#### DATA FOR PROCESSING

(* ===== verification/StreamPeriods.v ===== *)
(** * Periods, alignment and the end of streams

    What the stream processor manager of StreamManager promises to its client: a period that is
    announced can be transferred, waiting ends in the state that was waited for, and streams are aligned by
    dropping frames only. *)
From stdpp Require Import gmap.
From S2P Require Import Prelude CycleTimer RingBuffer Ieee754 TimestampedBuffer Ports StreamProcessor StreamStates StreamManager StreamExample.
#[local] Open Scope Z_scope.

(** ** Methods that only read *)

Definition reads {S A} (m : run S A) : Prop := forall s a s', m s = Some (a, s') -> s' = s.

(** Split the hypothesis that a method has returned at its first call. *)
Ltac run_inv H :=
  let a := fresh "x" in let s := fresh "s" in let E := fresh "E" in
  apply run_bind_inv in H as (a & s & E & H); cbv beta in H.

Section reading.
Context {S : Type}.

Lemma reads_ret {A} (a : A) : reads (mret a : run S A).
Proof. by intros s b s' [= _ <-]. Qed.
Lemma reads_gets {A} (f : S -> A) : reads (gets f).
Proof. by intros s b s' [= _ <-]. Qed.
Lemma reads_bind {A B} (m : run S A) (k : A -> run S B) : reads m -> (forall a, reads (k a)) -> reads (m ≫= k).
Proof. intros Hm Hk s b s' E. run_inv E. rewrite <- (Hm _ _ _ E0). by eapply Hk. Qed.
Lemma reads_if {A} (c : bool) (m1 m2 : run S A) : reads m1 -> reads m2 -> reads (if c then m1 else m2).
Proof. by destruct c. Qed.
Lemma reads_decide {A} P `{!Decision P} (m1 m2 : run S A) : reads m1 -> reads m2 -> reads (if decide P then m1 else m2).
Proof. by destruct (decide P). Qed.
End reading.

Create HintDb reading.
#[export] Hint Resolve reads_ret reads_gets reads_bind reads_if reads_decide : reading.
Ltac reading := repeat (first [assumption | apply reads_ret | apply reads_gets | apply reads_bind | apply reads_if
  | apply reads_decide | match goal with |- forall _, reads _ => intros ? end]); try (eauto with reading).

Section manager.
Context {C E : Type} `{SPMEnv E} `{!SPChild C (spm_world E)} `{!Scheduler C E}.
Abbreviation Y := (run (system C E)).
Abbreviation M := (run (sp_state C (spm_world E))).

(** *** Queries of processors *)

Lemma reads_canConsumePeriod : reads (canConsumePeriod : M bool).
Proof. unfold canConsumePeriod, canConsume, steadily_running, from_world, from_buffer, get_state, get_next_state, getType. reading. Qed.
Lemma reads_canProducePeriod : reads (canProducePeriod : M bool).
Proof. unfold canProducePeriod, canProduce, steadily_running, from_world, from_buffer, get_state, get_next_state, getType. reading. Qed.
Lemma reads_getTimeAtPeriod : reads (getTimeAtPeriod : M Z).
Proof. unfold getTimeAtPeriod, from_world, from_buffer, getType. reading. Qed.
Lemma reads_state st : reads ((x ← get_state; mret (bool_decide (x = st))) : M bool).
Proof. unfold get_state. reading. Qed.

########
#### DATA FOR PROCESSING

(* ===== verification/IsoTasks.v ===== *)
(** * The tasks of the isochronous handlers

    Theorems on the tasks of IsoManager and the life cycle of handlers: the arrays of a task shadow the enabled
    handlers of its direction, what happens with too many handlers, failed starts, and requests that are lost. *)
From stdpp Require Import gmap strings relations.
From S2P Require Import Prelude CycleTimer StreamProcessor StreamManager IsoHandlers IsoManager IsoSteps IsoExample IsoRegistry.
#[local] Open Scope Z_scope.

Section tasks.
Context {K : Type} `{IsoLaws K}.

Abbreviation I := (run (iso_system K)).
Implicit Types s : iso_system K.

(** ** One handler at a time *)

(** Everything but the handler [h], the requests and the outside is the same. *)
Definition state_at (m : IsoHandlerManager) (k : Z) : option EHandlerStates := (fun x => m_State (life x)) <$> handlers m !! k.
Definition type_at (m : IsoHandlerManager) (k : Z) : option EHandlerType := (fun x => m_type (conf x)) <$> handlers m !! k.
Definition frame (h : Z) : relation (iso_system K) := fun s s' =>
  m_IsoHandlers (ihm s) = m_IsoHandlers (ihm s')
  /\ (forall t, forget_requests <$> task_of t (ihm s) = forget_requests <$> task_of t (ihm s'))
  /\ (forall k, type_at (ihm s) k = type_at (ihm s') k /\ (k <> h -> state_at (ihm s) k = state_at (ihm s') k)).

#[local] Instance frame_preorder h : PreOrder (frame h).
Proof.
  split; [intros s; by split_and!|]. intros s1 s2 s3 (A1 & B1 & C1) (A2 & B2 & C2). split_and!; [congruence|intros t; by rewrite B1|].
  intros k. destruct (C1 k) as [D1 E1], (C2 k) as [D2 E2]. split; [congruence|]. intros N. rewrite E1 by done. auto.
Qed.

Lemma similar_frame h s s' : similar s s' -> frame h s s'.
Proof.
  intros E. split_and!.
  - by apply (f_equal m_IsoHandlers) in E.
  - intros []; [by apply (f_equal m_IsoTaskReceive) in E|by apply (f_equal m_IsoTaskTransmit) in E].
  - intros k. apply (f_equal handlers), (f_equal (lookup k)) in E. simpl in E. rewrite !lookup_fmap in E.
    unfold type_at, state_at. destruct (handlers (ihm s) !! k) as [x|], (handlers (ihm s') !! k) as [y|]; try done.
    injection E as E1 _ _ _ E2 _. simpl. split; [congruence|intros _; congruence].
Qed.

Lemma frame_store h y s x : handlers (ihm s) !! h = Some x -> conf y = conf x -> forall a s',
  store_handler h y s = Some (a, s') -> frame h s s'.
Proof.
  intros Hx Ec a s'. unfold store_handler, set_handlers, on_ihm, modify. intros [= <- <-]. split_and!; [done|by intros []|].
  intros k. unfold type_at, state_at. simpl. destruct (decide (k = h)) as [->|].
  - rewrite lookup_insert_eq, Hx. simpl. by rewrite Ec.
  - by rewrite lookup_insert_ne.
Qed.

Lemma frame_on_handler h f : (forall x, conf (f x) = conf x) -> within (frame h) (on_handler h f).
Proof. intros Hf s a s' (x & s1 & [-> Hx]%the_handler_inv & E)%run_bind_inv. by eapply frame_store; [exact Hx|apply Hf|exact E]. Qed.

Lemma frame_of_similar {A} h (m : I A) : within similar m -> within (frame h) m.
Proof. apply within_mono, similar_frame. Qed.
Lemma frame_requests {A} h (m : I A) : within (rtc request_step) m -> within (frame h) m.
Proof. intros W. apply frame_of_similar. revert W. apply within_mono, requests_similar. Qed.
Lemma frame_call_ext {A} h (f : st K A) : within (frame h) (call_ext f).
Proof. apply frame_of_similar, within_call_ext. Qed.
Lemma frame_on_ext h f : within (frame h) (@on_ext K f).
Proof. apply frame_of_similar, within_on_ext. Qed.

########

From the records above, transcribe without alteration every line from the one with "Lemma reads_canProducePeriod : reads" to the one with "Proof. unfold get_state. reading. Qed.", inclusive.

Lemma reads_canProducePeriod : reads (canProducePeriod : M bool).
Proof. unfold canProducePeriod, canProduce, steadily_running, from_world, from_buffer, get_state, get_next_state, getType. reading. Qed.
Lemma reads_getTimeAtPeriod : reads (getTimeAtPeriod : M Z).
Proof. unfold getTimeAtPeriod, from_world, from_buffer, getType. reading. Qed.
Lemma reads_state st : reads ((x ← get_state; mret (bool_decide (x = st))) : M bool).
Proof. unfold get_state. reading. Qed.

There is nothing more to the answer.